The control of pneumatically driven soft robots typically requires electronics. Microcontrollers are connected to power electronics that switch valves and pumps on and off. As a recent alternative, fluidic control methods have been introduced, in which soft digital logic gates permit multiple actuation states to be achieved in soft systems. Such systems have demonstrated autonomous behaviors without the use of electronics. However, fluidic controllers have required complex fabrication processes. To democratize the exploration of fluidic controllers, we developed tube-balloon logic circuitry, which consists of logic gates made from straws and balloons. Each tube-balloon logic device takes a novice five minutes to fabricate and costs $0.45. Tube-balloon logic devices can also operate at pressures of up to 200 kPa and oscillate at frequencies of up to 15 Hz. We configure the tube-balloon logic device as NOT-, NAND-, and NOR-gates and assemble them into a three-ring oscillator to demonstrate a vibrating sieve that separates sugar from rice. Because tube-balloon logic devices are low-cost, easy to fabricate, and their operating principle is simple, they are well suited for exploring fundamental concepts of fluidic control schemes while encouraging design inquiry for pneumatically driven soft robots

學成 · Automator · 路徑 · Performer · Better ·

2022 年 2 月 8 日

Multi-Agent Path Finding with Prioritized Communication Learning

Wenhao Li,Hongjun Chen,Bo Jin,Wenzhe Tan,Hongyuan Zha,Xiangfeng Wang

from arxiv, 7 pages, 5 figures, 4 tables, published at ICRA 2022

Multi-agent path finding (MAPF) has been widely used to solve large-scale real-world problems, e.g. automation warehouse. The learning-based fully decentralized framework has been introduced to simultaneously alleviate real-time problem and pursuit the optimal planning policy. However, existing methods might generate significantly more vertex conflicts (called collision), which lead to low success rate or more makespan. In this paper, we propose a PrIoritized COmmunication learning method (PICO), which incorporates the implicit planning priorities into the communication topology within the decentralized multi-agent reinforcement learning framework. Assembling with the classic coupled planners, the implicit priority learning module can be utilized to form the dynamic communication topology, which also build an effective collision-avoiding mechanism. PICO performs significantly better in large-scale multi-agent path finding tasks in both success rates and collision rates than state-of-the-art learning-based planners.

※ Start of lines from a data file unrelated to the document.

(** A work connection that breaks off inside a length header (after one to
    three of its bytes) is taken for a clean shutdown: the frame reader returns
    [None] and the receiving side of the relay ends successfully, while a break
    inside the frame's payload is an error. *)
Theorem truncated_header_is_clean `{Primitives} s bs data e :
  (length bs < 4)%nat → blen data ≤ 1024 * 1024 → (length e < length data)%nat →
  read_frame_optional (mkReader bs None) = (mkReader [] None, Ok None) ∧
  stcp_recv s (mkReader bs None) (mkWriter [] None) = (mkWriter [] None, Some (Ok 0)) ∧
  read_frame_optional (mkReader (be_bytes 4 (blen data) ++ e) None)
  = (mkReader [] None, Err (Error.Io (eof_error "early eof"))).
Proof.
  intros Hbs Hd He. assert (read_frame_optional (mkReader bs None) = (mkReader [] None, Ok None)) as E.
  { unfold read_frame_optional, read_bytes. simpl rd_bytes.
    by rewrite (proj2 (Nat.leb_gt _ _)) by lia. }
  split; [done|]. split.
  { unfold stcp_recv. cbn [stcp_recv_loop]. by rewrite E. }
  unfold read_frame_optional. pose proof (read_bytes_app "early eof" (be_bytes 4 (blen data)) e None) as R.
  rewrite length_be_bytes in R. rewrite R.
  unfold blen in *. rewrite be_val_be_bytes_small by (simpl; lia). cbv zeta.
  rewrite (proj2 (Z.ltb_ge _ _)) by lia.
  unfold read_exact, map_io, mbind, st_bind, read_bytes. simpl rd_bytes.
  by rewrite (proj2 (Nat.leb_gt _ _)) by lia.
Qed.

(** ** Witnesses *)

Module ToyFraming.
Import ToyCrypto.

Lemma mux_roundtrip_witness :
  read_seq read_mux_frame 2
    (mkReader (mux_bytes (MOpen 7) ++ mux_bytes (MData 7 [x61; x62]) ++ [x01]) None)
  = (mkReader [x01] None, Ok [MOpen 7; MData 7 [x61; x62]]).
Proof.
  apply (mux_roundtrip [MOpen 7; MData 7 [x61; x62]] (mkWriter [] None)
           (mkWriter (mux_bytes (MOpen 7) ++ mux_bytes (MData 7 [x61; x62])) None) [x01] None).
  - repeat constructor; vm_compute; congruence.
  - vm_compute. reflexivity.
Defined.

Lemma udp_mux_roundtrip_witness :
  read_seq (read_udp_mux_frame (fun _ => ""%string)) 2
    (mkReader (udp_mux_bytes (UReq 9 "1.2.3.4:5" [x61]) ++ udp_mux_bytes UPong ++ []) None)
  = (mkReader [] None, Ok [UReq 9 "1.2.3.4:5" [x61]; UPong]).
Proof.
  apply (udp_mux_roundtrip _ [UReq 9 "1.2.3.4:5" [x61]; UPong] (mkWriter [] None)
           (mkWriter (udp_mux_bytes (UReq 9 "1.2.3.4:5" [x61]) ++ udp_mux_bytes UPong) None) [] None).
  - repeat constructor; vm_compute; congruence.
  - vm_compute. reflexivity.
Defined.

Definition cipher : SessionCipher := @mkSessionCipher prims (derive_key "k").

Definition chunks : list (bytes * bytes) :=
  [(to_bytes "hello ", replicate 12 x01); (to_bytes "world", replicate 12 x02)].

Lemma stcp_end_to_end_witness :
  ∃ s wire, session_new "k" = Some s ∧
    stcp_send s (as_reads chunks ++ [(Ok [], [])]) 0 (mkWriter [] None)
    = (mkWriter wire None, Some (Ok 11)) ∧
    stcp_recv s (mkReader wire None) (mkWriter [] None)
    = (mkWriter (to_bytes "hello world") None, Some (Ok 11)).
Proof.
  apply (stcp_end_to_end "k" chunks []).
  - repeat constructor; vm_compute; congruence.
  - vm_compute. reflexivity.
Defined.

Lemma truncated_header_is_clean_witness :
  read_frame_optional (mkReader [x00; x00] None) = (mkReader [] None, Ok None) ∧
  stcp_recv cipher (mkReader [x00; x00] None) (mkWriter [] None)
  = (mkWriter [] None, Some (Ok 0)) ∧
  read_frame_optional (mkReader (be_bytes 4 5 ++ [x61]) None)
  = (mkReader [] None, Err (Error.Io (eof_error "early eof"))).
Proof.
  apply (truncated_header_is_clean cipher [x00; x00] (to_bytes "hello") [x61]);
    vm_compute; [lia|congruence|lia].
Defined.
End ToyFraming.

控制器 · 整數線性規劃 · 約束 · 確定性策略 · 馬爾可夫鏈 ·

2022 年 2 月 7 日

Controller Synthesis for Omega-Regular and Steady-State Specifications

Alvaro Velasquez,Ismail Alkhouri,Andre Beckus,Ashutosh Trivedi,George Atia

Given a Markov decision process (MDP) and a linear-time ($\omega$-regular or LTL) specification, the controller synthesis problem aims to compute the optimal policy that satisfies the specification. More recently, problems that reason over the asymptotic behavior of systems have been proposed through the lens of steady-state planning. This entails finding a control policy for an MDP such that the Markov chain induced by the solution policy satisfies a given set of constraints on its steady-state distribution. This paper studies a generalization of the controller synthesis problem for a linear-time specification under steady-state constraints on the asymptotic behavior. We present an algorithm to find a deterministic policy satisfying $\omega$-regular and steady-state constraints by characterizing the solutions as an integer linear program, and experimentally evaluate our approach.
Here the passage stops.